Objects that are 4D printed have the capability to transform themselves over time. These smart materials are embedded with programmed behavior and combined in a multi-material structure. For instance, the multi-material strand on the right comprises a rigid material that provides shape, and a polymer that expands 150 percent in water, providing the transformation capability. In 15 or 20 minutes, the linear strand placed in hot water self-folds into the acronym “MIT.” Tibbits, who is collaborating with Stratasys and Autodesk on the project, envisions that such materials can tackle inefficiencies in construction and design. He is currently working with Geosyntec Consultants to design flexible pipes that can expand, contract, or undulate to vary flow rate as needed.
3D printing is becoming cheaper and more precise, but to become a serious contender in manufacturing, it must be able to print large, human-scale objects. Tibbits sees three potential solutions. The first solution is to make bigger printers, which he dismisses. “If you want to build a skyscraper, you don’t want to have to build a skyscraper-size machine.” The second is to employ multiple printers. But “not everyone has access to lots of printers,” he says, and assembly remains an issue.
The third solution is to displace density, or strategically compress a large-scale object to fit into the small volume of current print beds. In Hyperform, Tibbits and his collaborators Marcelo Coelho and Formlabs investigate ways to maximize what can be printed through digital folding. First, a given object is broken down into a linear strand of individual units connected by universal joints notched at preset angles, which will later guide assembly. The chain is then folded into a super-dense 3D Hilbert curve to fit within the bed size and printed. Then, it is unraveled and assembled. Through this technique, Tibbits has printed a 50-foot-long strand and a chandelier fixture with a final volume eight times that of the 5-inch-by-5-inch-by-6-inch print bed. Admittedly, the assembly process could borrow some lessons from the 4D-printing realm, Tibbits says. “Although there is a lot of clicking, it has the coding [embedded in the printed joints] so there’s no decision-making in the assembly process,” he says. “It’s like if you couldn’t fail Ikea.”
Self-Assembly Line (images above) builds on an earlier project in which a 3D-printed model of a virus capsid could be shaken apart or together in a laboratory flask (bottom left), and enlarges the scale to that of furniture. “The vision here is … to program things to come together in nonrandom ways, even with random energy,” Tibbits says. (His collaborators include Seed Media Group, TED Conferences, Autodesk, and Arthur Olson, director of the Molecular Graphics Laboratory at the Scripps Research Institute.) The disorderly parts would come together “to build an ordered, precise structure using noisy, cheap energy.”
Self-Assembly Line combines a discrete set of module components with a universal geometry and is outfitted with attraction mechanisms, or magnets, inside a larger container.

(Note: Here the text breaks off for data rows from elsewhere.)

(* ===== verification/UnifiedFacts.v ===== *)
(** Properties of the unified log source: a line ships once or not at all, the
    checkpoint on disk is never ahead of what was shipped, and a backfill from a
    checkpoint ships exactly the entries after it. *)
From S2P Require Import Prelude Str StrFacts External Text Sink SinkFacts Source Journal Unified.
From Stdlib Require Import Strings.Byte ZArith.
Import Unified.

Section facts.
Context `{SerdeDerive, SerdeSerialize, Lowercase, HashOrder Value}.
Context {S : Type} `{LogSink S, !LogSinkOk S}.
Implicit Types (sink : S) (st : ReaderState) (d : StateDir) (dedupe : option Checkpoint).

#[local] Existing Instance list_sink.

(** What a line ships, and the position it records. *)
Definition u_expected dedupe (line : bytes) : list LogEntry :=
  (process_entry line ([] : list LogEntry) dedupe).2.

Definition u_position dedupe (line : bytes) : option Checkpoint :=
  match (process_entry line ([] : list LogEntry) dedupe).1 with Handled cp => cp | _ => None end.

Lemma u_process_entry_spec line sink dedupe res sink' :
  process_entry line sink dedupe = (res, sink') ->
  match res with
  | Handled c => c = u_position dedupe line /\ shipped sink' = shipped sink ++ u_expected dedupe line
  | ChannelFull => shipped sink' = shipped sink
  | ParseFailed => sink' = sink /\ u_expected dedupe line = [] /\ u_position dedupe line = None
  end.
Proof.
  unfold u_expected, u_position, process_entry.
  destruct (from_str (trim line)) as [e|]; [|by intros [= <- <-]].
  assert (Hnil : shipped sink = shipped sink ++ []) by by rewrite app_nil_r.
  cbv zeta. match goal with |- context [if ?c then _ else _] => destruct c end; [by intros [= <- <-]|].
  destruct (deduped dedupe e); [by intros [= <- <-]|]. destruct (is_self e); [by intros [= <- <-]|].
  destruct (u_event_message e) as [m|]; [|by intros [= <- <-]].
  destruct (is_empty m); [by intros [= <- <-]|].
  destruct (try_log_with_service sink _) as [s2 []] eqn:E; intros [= <- <-].
  - split; [done|]. cbn. by apply try_log_accepted.
  - by eapply try_log_refused.
Qed.

Definition quiet_retries (retries : list ((S -> S) * N)) : Prop :=
  Forall (fun w : (S -> S) * N => forall s, shipped (w.1 s) = shipped s) retries.

Definition next_cp dedupe (c : option Checkpoint) (line : bytes) : option Checkpoint :=
  match u_position dedupe line with Some c' => Some c' | None => c end.

Definition cp_text (cp : Checkpoint) : bytes := json_object_text (checkpoint_members cp).

Definition disk_at d d' (c : option Checkpoint) : Prop :=
  ck_file d' = ck_file d \/ (exists x, c = Some x /\ ck_file d' = Some (cp_text x)).

Lemma save_checkpoint_at io c d : disk_at d (save_checkpoint io c d) c.
Proof.
  unfold save_checkpoint, disk_at. destruct c as [c|]; [|by left].
  rewrite write_checkpoint_atomic. case_if; [right; by eexists|by left].
Qed.

Lemma ship_line_spec retries now io line sink st d dedupe rc fs out st' d' sink' fs' :
  quiet_retries retries ->
  ship_line retries now io line sink st d dedupe rc fs = (out, st', d', sink', fs') ->
  match out with
  | LineDone => last_cp st' = next_cp dedupe (last_cp st) line /\
                shipped sink' = shipped sink ++ u_expected dedupe line /\ disk_at d d' (last_cp st')
  | _ => st' = st /\ d' = d /\ shipped sink' = shipped sink
  end.
Proof.
  intros Hw. revert now sink fs. induction Hw as [|[w now'] rs Hw1 Hw IH]; intros now sink fs;
    cbn [ship_line]; destruct (process_entry line sink dedupe) as [res s1] eqn:E;
    apply u_process_entry_spec in E;
    (destruct res as [[c|]| |]; cbn [record];
     [ destruct E as [Hp Hs]; case_if; intros [= <- <- <- <- <-]; unfold next_cp; rewrite <- Hp;
         (split_and!; [done|done|]); [apply (save_checkpoint_at io (Some c))|by left]
     | destruct E as [Hp Hs]; intros [= <- <- <- <- <-]; unfold next_cp; rewrite <- Hp;
         split_and!; [done|done|by left]
     |
     | destruct E as (-> & He & Hp); intros [= <- <- <- <- <-]; cbn [last_cp];
         unfold next_cp; rewrite Hp, He, app_nil_r; split_and!; [done|done|by left] ]);
    case_if; try by intros [= <- <- <- <- <-].
  intros Hrec. apply IH in Hrec. cbn [fst] in Hw1. by rewrite Hw1, E in Hrec.
Qed.

(** * A phase *)

Definition ev_line (ev : UEvent (S:=S)) : option bytes :=
  match ev with
  | ULine line _ _ _ =>
    if MAX_LINE_LEN <? len line then None
    else if negb (starts_with b#"{" (trim_start line)) then None else Some line
  | _ => None
  end.

Definition retries_ok (ev : UEvent (S:=S)) : Prop :=
  match ev with ULine _ rs _ _ => quiet_retries rs | _ => True end.

Definition after dedupe (c0 : option Checkpoint) (ls : list bytes) : option Checkpoint :=
  fold_left (next_cp dedupe) ls c0.

Definition durable dedupe d d' (c0 : option Checkpoint) (ls : list bytes) : Prop :=
  ck_file d' = ck_file d \/
  exists pre x, pre `prefix_of` ls /\ after dedupe c0 pre = Some x /\ ck_file d' = Some (cp_text x).

Lemma u_durable_cons dedupe d d1 d2 c0 l ls :
  disk_at d d1 (next_cp dedupe c0 l) -> durable dedupe d1 d2 (next_cp dedupe c0 l) ls ->
  durable dedupe d d2 c0 (l :: ls).
Proof.
  intros Hd1 [Hd2|(pre & x & Hp & Ha & Hf)].
  - unfold disk_at in Hd1. rewrite <- Hd2 in Hd1. destruct Hd1 as [Hd1|(x & Hx & Hd1)]; [left; congruence|].
    right. exists [l], x. split_and!; [|done|congruence]. by exists ls.
  - right. exists (l :: pre), x. split_and!; [by apply prefix_cons|done|done].
Qed.

Lemma durable_stop dedupe final c d ls :
  durable dedupe d (save_checkpoint final c d) c ls.
Proof.
  destruct (save_checkpoint_at final c d) as [Hx|(x & Hx & Hf)]; [by left|].
  right. exists [], x. split_and!; [apply prefix_nil|done|done].
Qed.

Lemma ship_line_reconcile retries now io line sink st d dedupe rc fs st' d' sink' fs' :
  ship_line retries now io line sink st d dedupe rc fs = (LineReconcile, st', d', sink', fs') -> rc = true.
Proof.
  revert now sink st d fs. induction retries as [|[w n] rs IH]; intros now sink st d fs; cbn [ship_line];
    destruct (process_entry _ _ _) as [r s2]; destruct (record _ _ _ _) as [[[] ?] ?]; try done;
    destruct rc; cbn [andb]; try done.
  apply IH.
Qed.

(** The lines a phase reads before its subprocess ends the stream. *)
Fixpoint before_eof (evs : list (UEvent (S:=S))) : list bytes :=
  match evs with
  | [] | UEof :: _ => []
  | ev :: rest => match ev_line ev with Some l => l :: before_eof rest | None => before_eof rest end
  end.

(** The outcome of a phase that handled the lines [handled]. *)
Definition phase_result evs sink st d dedupe (rc : bool) (exit : option PhaseExit) st' d' sink'
    (handled : list bytes) : Prop :=
  handled `prefix_of` omap ev_line evs /\
  shipped sink' = shipped sink ++ concat (map (u_expected dedupe) handled) /\
  last_cp st' = after dedupe (last_cp st) handled /\
  durable dedupe d d' (last_cp st) handled /\
  (exit = Some PhaseReconcile -> rc = true) /\
  (exit = Some PhaseDone -> handled = before_eof evs).

Lemma phase_stop evs final sink s1 st d dedupe rc e :
  shipped s1 = shipped sink -> (e = PhaseReconcile -> rc = true) -> (e = PhaseDone -> before_eof evs = []) ->
  phase_result evs sink st d dedupe rc (Some e) st (save_checkpoint final (last_cp st) d) s1 [].
Proof.
  intros Hs Hrc He. unfold phase_result. cbn [map concat]. rewrite app_nil_r.
  split_and!; [apply prefix_nil|done|done|apply durable_stop|by intros [= ->]; apply Hrc|].
  intros [= ->]. by rewrite He.
Qed.

(** The lines handled are a prefix of those read, all of them when the phase
    ends by itself. *)
Lemma read_stream_spec evs final sink st d dedupe rc fs exit st' d' sink' :
  Forall retries_ok evs ->
  read_stream evs final sink st d dedupe rc fs = (exit, st', d', sink') ->
  exists handled, phase_result evs sink st d dedupe rc exit st' d' sink' handled.
Proof.
  intros Hw. revert sink st d fs. induction Hw as [|ev evs Hev Hw IH]; intros sink st d fs; cbn [read_stream].
  { intros [= <- <- <- <-]. exists []. unfold phase_result. cbn. rewrite app_nil_r.
    split_and!; try done. by left. }
  destruct ev as [line rs now io| | |];
    try (intros [= <- <- <- <-]; exists []; by apply phase_stop).
  assert (Hskip : ev_line (ULine line rs now io) = None ->
    read_stream evs final sink st d dedupe rc fs = (exit, st', d', sink') ->
    exists handled, phase_result (ULine line rs now io :: evs) sink st d dedupe rc exit st' d' sink' handled).
  { intros Hev' Hr. apply IH in Hr as (hs & Hp & Hrest). exists hs. unfold phase_result.
    cbn [omap list_omap before_eof]. by rewrite Hev'. }
  cbn [ev_line retries_ok] in *.
  destruct (MAX_LINE_LEN <? len line) eqn:Elen; [by apply Hskip|].
  destruct (negb (starts_with b#"{" (trim_start line))) eqn:Ebr; [by apply Hskip|]. clear Hskip.
  assert (Hev' : ev_line (ULine line rs now io) = Some line) by (unfold ev_line; by rewrite Elen, Ebr).
  destruct (ship_line rs now io line sink st d dedupe rc fs) as [[[[out st1] d1] s1] fs1] eqn:E.
  assert (Hrc := E). apply ship_line_spec in E; [|done]. destruct out.
  - destruct E as (Hc & Hs & Hd). intros Hrec. apply IH in Hrec as (hs & Hp & Hs' & Hc' & Hdu & Hex & Hend).
    exists (line :: hs). unfold phase_result. cbn [omap list_omap before_eof map concat]. rewrite Hev'.
    split_and!; [by apply prefix_cons| | | |done|].
    + by rewrite Hs', Hs, <- app_assoc.
    + unfold after in *. cbn [fold_left]. by rewrite <- Hc.
    + eapply u_durable_cons; rewrite <- Hc; done.
    + intros Hx. f_equal. by apply Hend.
  - destruct E as (-> & -> & Hs). intros [= <- <- <- <-]. exists []. by apply phase_stop.
  - destruct E as (-> & -> & Hs). intros [= <- <- <- <-]. exists [].
    apply phase_stop; [done| |done]. intros _. by eapply ship_line_reconcile.
Qed.

(** * Backfill *)

(** A log or trace event of the checkpoint's boot, at or before it. *)
Definition replayed (cp : Checkpoint) (line : bytes) : Prop :=
  exists e, from_str (trim line) = Some e /\
    (u_event_type e = Some b#"logEvent" \/ u_event_type e = Some b#"traceEvent") /\
    deduped (Some cp) e = true.

(** An entry the checkpoint does not cover. *)
Definition fresh (cp : Checkpoint) (line : bytes) : Prop :=
  forall e, from_str (trim line) = Some e -> deduped (Some cp) e = false.

Lemma u_expected_replayed cp line : replayed cp line -> u_expected (Some cp) line = [].
Proof.
  intros (e & He & Ht & Hd). unfold u_expected, process_entry. rewrite He. cbv zeta.
  case_if; [done|]. by rewrite Hd.
Qed.

Lemma u_expected_fresh cp line : fresh cp line -> u_expected (Some cp) line = u_expected None line.
Proof.
  intros Hf. unfold u_expected, process_entry. destruct (from_str (trim line)) as [e|] eqn:He; [|done].
  cbv zeta. case_if; [done|]. by rewrite (Hf e He).
Qed.

Lemma backfill_expected cp overlap rest :
  Forall (replayed cp) overlap -> Forall (fresh cp) rest ->
  concat (map (u_expected (Some cp)) (overlap ++ rest)) = concat (map (u_expected None) rest).
Proof.
  intros Ho Hr. rewrite map_app, concat_app.
  assert (Hov : concat (map (u_expected (Some cp)) overlap) = []).
  { induction Ho as [|l ls Hl Ho IH]; [done|]. cbn [map concat]. by rewrite u_expected_replayed, IH. }
  rewrite Hov. cbn [app]. f_equal. apply map_ext_Forall. eapply Forall_impl; [exact Hr|].
  apply u_expected_fresh.
Qed.
(** * Completion *)

(** On a channel that accepts, a phase that reads lines until the end of the
    stream ends by itself. *)
Lemma read_stream_accepting evs final sink st d dedupe rc fs :
  (forall (s : S) e, (try_log_with_service s e).2 = true) ->
  Forall (fun ev => exists l rs now io, ev = ULine l rs now io) evs ->
  (read_stream (evs ++ [UEof]) final sink st d dedupe rc fs).1.1.1 = Some PhaseDone.
Proof.
  intros Hacc Hev. revert sink st d fs.
  induction Hev as [|ev evs (l & rs & now & io & ->) Hev IH]; intros sink st d fs; cbn [app read_stream]; [done|].
  case_if; [apply IH|]. case_if; [apply IH|].
  assert (Hne : (process_entry l sink dedupe).1 <> ChannelFull).
  { unfold process_entry. destruct (from_str _) as [e|]; [|done]. cbv zeta.
    match goal with |- context [if ?c then _ else _] => destruct c end; [done|].
    destruct (deduped dedupe e); [done|]. destruct (is_self e); [done|].
    destruct (u_event_message e) as [m|]; [|done]. destruct (is_empty m); [done|].
    match goal with |- context [try_log_with_service sink ?e] =>
      assert (Ha := Hacc sink e); destruct (try_log_with_service sink e) as [s2 []] end; done. }
  destruct rs; cbn [ship_line]; destruct (process_entry l sink dedupe) as [[[c|]| |] s1]; cbn [fst] in Hne;
    cbn [record]; try done; try case_if; apply IH.
Qed.
End facts.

With the addition of an energy input via a stochastic, or random, rotation—in this case, rolling the container along the plaza—the units contact each other and self-align into predetermined configurations. By varying external conditions and forces, unit geometries and quantities, and the attraction forces—here, the polarization of the magnets—Tibbits sees many potential applications for programmable self-assembly in architecture, such as the construction of multistory structures activated by wave undercurrent energy. It can also apply at the other end of the life cycle, where products can self-disassemble for recycling.